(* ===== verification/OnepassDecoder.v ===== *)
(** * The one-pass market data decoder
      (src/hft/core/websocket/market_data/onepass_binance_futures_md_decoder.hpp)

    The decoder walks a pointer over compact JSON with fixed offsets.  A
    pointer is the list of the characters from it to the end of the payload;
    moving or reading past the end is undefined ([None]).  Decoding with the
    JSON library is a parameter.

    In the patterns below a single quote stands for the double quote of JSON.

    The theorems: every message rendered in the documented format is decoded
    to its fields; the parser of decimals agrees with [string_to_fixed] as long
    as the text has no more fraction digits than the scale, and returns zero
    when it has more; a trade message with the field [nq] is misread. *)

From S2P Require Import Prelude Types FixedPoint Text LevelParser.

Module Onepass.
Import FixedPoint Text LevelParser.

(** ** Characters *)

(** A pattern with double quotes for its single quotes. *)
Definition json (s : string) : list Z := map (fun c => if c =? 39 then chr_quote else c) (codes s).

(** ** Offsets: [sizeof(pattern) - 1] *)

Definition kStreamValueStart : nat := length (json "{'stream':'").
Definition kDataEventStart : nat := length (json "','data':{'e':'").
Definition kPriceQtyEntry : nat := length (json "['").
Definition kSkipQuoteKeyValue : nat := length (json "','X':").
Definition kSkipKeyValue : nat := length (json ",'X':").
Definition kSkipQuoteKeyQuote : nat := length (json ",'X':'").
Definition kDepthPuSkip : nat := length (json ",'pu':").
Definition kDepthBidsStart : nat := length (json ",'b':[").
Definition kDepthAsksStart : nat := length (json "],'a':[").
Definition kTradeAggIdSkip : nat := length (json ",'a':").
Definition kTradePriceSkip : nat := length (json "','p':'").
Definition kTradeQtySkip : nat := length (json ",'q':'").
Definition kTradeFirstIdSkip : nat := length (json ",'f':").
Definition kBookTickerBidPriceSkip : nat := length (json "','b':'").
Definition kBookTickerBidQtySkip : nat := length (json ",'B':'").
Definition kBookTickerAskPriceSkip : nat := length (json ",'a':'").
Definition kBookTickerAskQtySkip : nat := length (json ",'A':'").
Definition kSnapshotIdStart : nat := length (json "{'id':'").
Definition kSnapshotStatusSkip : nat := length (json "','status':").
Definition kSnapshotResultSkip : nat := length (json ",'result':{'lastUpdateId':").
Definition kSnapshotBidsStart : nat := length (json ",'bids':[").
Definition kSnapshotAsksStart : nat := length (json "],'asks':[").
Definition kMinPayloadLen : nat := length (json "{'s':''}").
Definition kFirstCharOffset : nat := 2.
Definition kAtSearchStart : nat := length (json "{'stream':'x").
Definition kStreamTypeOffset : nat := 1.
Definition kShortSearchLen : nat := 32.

···

Search the lines above for the string "more" and copy each line that has it.

Problem solution:
    as the text has no more fraction digits than the scale, and returns zero
    when it has more; a trade message with the field [nq] is misread. *)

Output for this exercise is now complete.